# Work to be completed
Transcribe the entries below without alteration.

--

Lemma guarded_modify f : (∀ s, I s → I (f s)) → guarded I P (modify f : M S unit).
Proof.
  intros Hf s tr HI. split; [by apply Hf|]. exists [].
  unfold trace_after. rewrite modify_run. by rewrite (right_id_L [] (++)).
Qed.

Lemma guarded_call `{World} e : P e → guarded I P (call e : M S _).
Proof. intros He s tr HI. split; [done|]. exists [e]. split; [done|by constructor]. Qed.

Lemma guarded_for_each {A} (l : list A) (f : A → M S unit) :
  (∀ x, guarded I P (f x)) → guarded I P (for_each l f).
Proof.
  intros Hf. induction l as [|x l IH]; cbn; [apply guarded_ret|].
  by apply guarded_bind.
Qed.

(** Where nothing is called, any guard will do. *)
Lemma guarded_weaken {A} (P' : Ext → Prop) (m : M S A) :
  (∀ e, P e → P' e) → guarded I P m → guarded I P' m.
Proof.
  intros HP Hm s tr HI. destruct (Hm s tr HI) as (HI' & new & Ht & Hn).
  split; [done|]. exists new. split; [done|]. by eapply Forall_impl.
Qed.
End Guarded.

(** [hoare P m Q]: run from a state and trace that satisfy [P], [m] ends in ones
    that satisfy [Q]. *)
Definition hoare {S A} (P : S → trace → Prop) (m : M S A) (Q : S → trace → Prop) : Prop :=
  ∀ s tr, P s tr → Q (state_after m s tr) (trace_after m s tr).

Section Hoare.
Context {S : Type}.
Implicit Types P Q R : S → trace → Prop.

Lemma hoare_ret {A} P (x : A) : hoare P (mret x : M S A) P.
Proof. by intros s tr. Qed.

Lemma hoare_get P : hoare P (get : M S S) P.
Proof. by intros s tr. Qed.

Lemma hoare_modify P Q f : (∀ s tr, P s tr → Q (f s) tr) → hoare P (modify f : M S unit) Q.
Proof. intros Hf s tr. apply Hf. Qed.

--

# Result
Lemma guarded_modify f : (∀ s, I s → I (f s)) → guarded I P (modify f : M S unit).
Proof.
  intros Hf s tr HI. split; [by apply Hf|]. exists [].
  unfold trace_after. rewrite modify_run. by rewrite (right_id_L [] (++)).
Qed.

Lemma guarded_call `{World} e : P e → guarded I P (call e : M S _).
Proof. intros He s tr HI. split; [done|]. exists [e]. split; [done|by constructor]. Qed.

Lemma guarded_for_each {A} (l : list A) (f : A → M S unit) :
  (∀ x, guarded I P (f x)) → guarded I P (for_each l f).
Proof.
  intros Hf. induction l as [|x l IH]; cbn; [apply guarded_ret|].
  by apply guarded_bind.
Qed.

(** Where nothing is called, any guard will do. *)
Lemma guarded_weaken {A} (P' : Ext → Prop) (m : M S A) :
  (∀ e, P e → P' e) → guarded I P m → guarded I P' m.
Proof.
  intros HP Hm s tr HI. destruct (Hm s tr HI) as (HI' & new & Ht & Hn).
  split; [done|]. exists new. split; [done|]. by eapply Forall_impl.
Qed.
End Guarded.

(** [hoare P m Q]: run from a state and trace that satisfy [P], [m] ends in ones
    that satisfy [Q]. *)
Definition hoare {S A} (P : S → trace → Prop) (m : M S A) (Q : S → trace → Prop) : Prop :=
  ∀ s tr, P s tr → Q (state_after m s tr) (trace_after m s tr).

Section Hoare.
Context {S : Type}.
Implicit Types P Q R : S → trace → Prop.

Lemma hoare_ret {A} P (x : A) : hoare P (mret x : M S A) P.
Proof. by intros s tr. Qed.

Lemma hoare_get P : hoare P (get : M S S) P.
Proof. by intros s tr. Qed.

Lemma hoare_modify P Q f : (∀ s tr, P s tr → Q (f s) tr) → hoare P (modify f : M S unit) Q.
Proof. intros Hf s tr. apply Hf. Qed.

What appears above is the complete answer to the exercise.